JOURNEYS OF THE SPIRIT
In the morning there are trees everywhere, as though they crept up on my consciousness during the night. They shine green in the window, welcome me into the day. Warblers warble in them. Sunlight twinkles through them. Out in the morning, the farmers are at work early, readying their paddies.
Yesterday the farmer who owns the paddy across the road spent most of the day fortifying the paddy wall, using the long hoe made for the purpose, in a rhythmic dance with the earth. All the paddies in their eachness fit together like perfect facets on the vast green gem they make of the mountainside.
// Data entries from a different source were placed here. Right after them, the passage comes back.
(** No model file anywhere. *)
Definition empty_disk : string -> model_files float :=
  fun _ => {| pkl := Missing; metadata_json := Missing |}.

(** The three angle cosines: positions 10, 11 and 12 of a feature vector. *)
Definition cosine_features {F : Type} (v : list F) : list F := firstn 3 (skipn 10 v).

(** ** The ESP32 connection diagnostics

    [roboCleaner/client/find_esp32_port.py] and
    [roboCleaner/client/test_connection.py].  The scripts talk to the
    operating system and the network; what these answer is a [world], and
    what a script does to them, in order, is a list of [event]s: every
    [print], every command run, every connection attempt. *)

Module Client.

Local Open Scope string_scope.

Definition nl : string := String "010"%char EmptyString.

(** [s * n] on a string. *)
Fixpoint str_mul (s : string) (n : nat) : string :=
  match n with
  | O => EmptyString
  | S k => s ++ str_mul s k
  end.

(** [str(z)] and [{z}] in an f-string, for an integer. *)
Definition str_of_Z (z : Z) : string := NilZero.string_of_int (Z.to_int z).

(** [needle in hay] on strings. *)
Fixpoint contains (needle hay : string) : bool :=
  if String.prefix needle hay then true
  else match hay with
       | EmptyString => false
       | String _ rest => contains needle rest
       end.

(** [subprocess.run(args, capture_output=True, timeout=t)]. *)
Inductive run_result : Type :=
| Completed (stdout : string) (returncode : Z)
| RunRaised (message : string).

(** [sock.connect_ex((host, port))] on a fresh socket with a timeout. *)
Inductive connect_ex_result : Type :=
| Errno (code : Z)
| GaiError (message : string)
| ConnectExRaised (message : string).

(** [sock.connect((host, port))] on a fresh socket with a timeout. *)
Inductive connect_result : Type :=
| Connected
| TimedOut
| Refused
| SocketError (message : string)
| ConnectRaised (message : string).

Record world : Type := {
  platform_system : string;
  subprocess_run : list string -> Z -> run_result;
  sock_connect_ex : string -> Z -> Z -> connect_ex_result;
  sock_connect : string -> Z -> Z -> connect_result
}.

Inductive event : Type :=
| Printed (text : string) (end_ : string)
| Ran (args : list string) (timeout : Z)
| TriedConnectEx (host : string) (port timeout : Z)
| TriedConnect (host : string) (port timeout : Z).

(** A computation with its events. *)
Definition io (A : Type) : Type := A * list event.

Definition io_ret {A : Type} (a : A) : io A := (a, []).

Definition io_bind {A B : Type} (m : io A) (k : A -> io B) : io B :=
  let '(a, t1) := m in
  let '(b, t2) := k a in
  (b, (t1 ++ t2)%list).

Notation "x <~ m ;; k" := (io_bind m (fun x => k))
  (at level 61, m at next level, right associativity).
Notation "m ;;; k" := (io_bind m (fun _ => k))
  (at level 61, right associativity).

Definition print (text : string) : io unit := (tt, [Printed text nl]).

Definition print_end (text end_ : string) : io unit := (tt, [Printed text end_]).

Definition run (w : world) (args : list string) (timeout : Z) : io run_result :=
  (subprocess_run w args timeout, [Ran args timeout]).
Example int_spaces_sign : Py.int "  -1_000 " = Some (-1000).
Proof. reflexivity. Qed.

Example int_rejects_double_underscore : Py.int "1__0" = None.
Proof. reflexivity. Qed.

Example int_rejects_empty : Py.int "" = None.
Proof. reflexivity. Qed.

Example int_rejects_inner_space : Py.int "- 5" = None.
Proof. reflexivity. Qed.

Example int_rejects_separator :
  Py.strip (String (ascii_of_N 28) "5") = "5"
  /\ Py.int (String (ascii_of_N 28) "5") = None
  /\ Py.int (String (ascii_of_N 160) "5") = Some 5.
Proof. repeat split. Qed.

Example format_small : Py.format_04d 7 = "0007".
Proof. reflexivity. Qed.

Example format_wide : Py.format_04d 12345 = "12345".
Proof. reflexivity. Qed.

Example format_negative : Py.format_04d (-5) = "-005".
Proof. reflexivity. Qed.

Example split_last : Py.last_piece (Py.split "-" "INV-A-0042") = "0042".
Proof. reflexivity. Qed.

Example split_no_separator : Py.split "-" "abc" = ["abc"].
Proof. reflexivity. Qed.

Example split_trailing : Py.split "-" "INV-" = ["INV"; ""].
Proof. reflexivity. Qed.

Example float_tenth :
  Py.float_of_str "0.1" = Some (S754_finite false 7205759403792794 (-56)).
Proof. vm_compute. reflexivity. Qed.

Example float_150 :
  Py.float_of_str "150.00" = Some (S754_finite false 5277655813324800 (-45)).
Proof. vm_compute. reflexivity. Qed.

Example float_nan : Py.float_of_str " NaN " = Some S754_nan.
Proof. reflexivity. Qed.

Example float_overflow : Py.float_of_str "1e400" = Some (S754_infinity false).
Proof. vm_compute. reflexivity. Qed.

Example float_rejects_bare_point : Py.float_of_str "." = None.
Proof. reflexivity. Qed.

Example float_rejects_bare_exponent : Py.float_of_str "1e" = None.
Proof. reflexivity. Qed.

(** ** SQLite values and operators *)

Module Sql.

(** The storage classes the program uses: NULL, INTEGER, REAL and TEXT.
    The same type stands for the Python values that [sqlite3] returns and
    accepts: [None], [int], [float] and [str]. *)
Inductive value :=
| Null
| Int (z : Z)
| Real (x : Py.float)
| Text (s : string).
The farmer's work is thus a matter of beauty, as compared to the manufactured concrete or metal paddy wall units more modern farmers use to achieve the same purpose.
The traditional mud wall has to be tended more often, like any work of art, but the rice no doubt appreciates the attention in some vegetably emotional way we know nothing of, is more contented rice, and so offers more content to the consumer. The farmer as well is no doubt the better for it in body and mind, lives better, sleeps better, has better generations, and is less out of pocket.
I can imagine the rationalizing arguments for the new ways: how they save time, even though they cost way more than mud and must at some point be discarded and replaced. Commerce, as a science, knows nothing of the spirit or its journey through time, a journey that is impossible when time is money.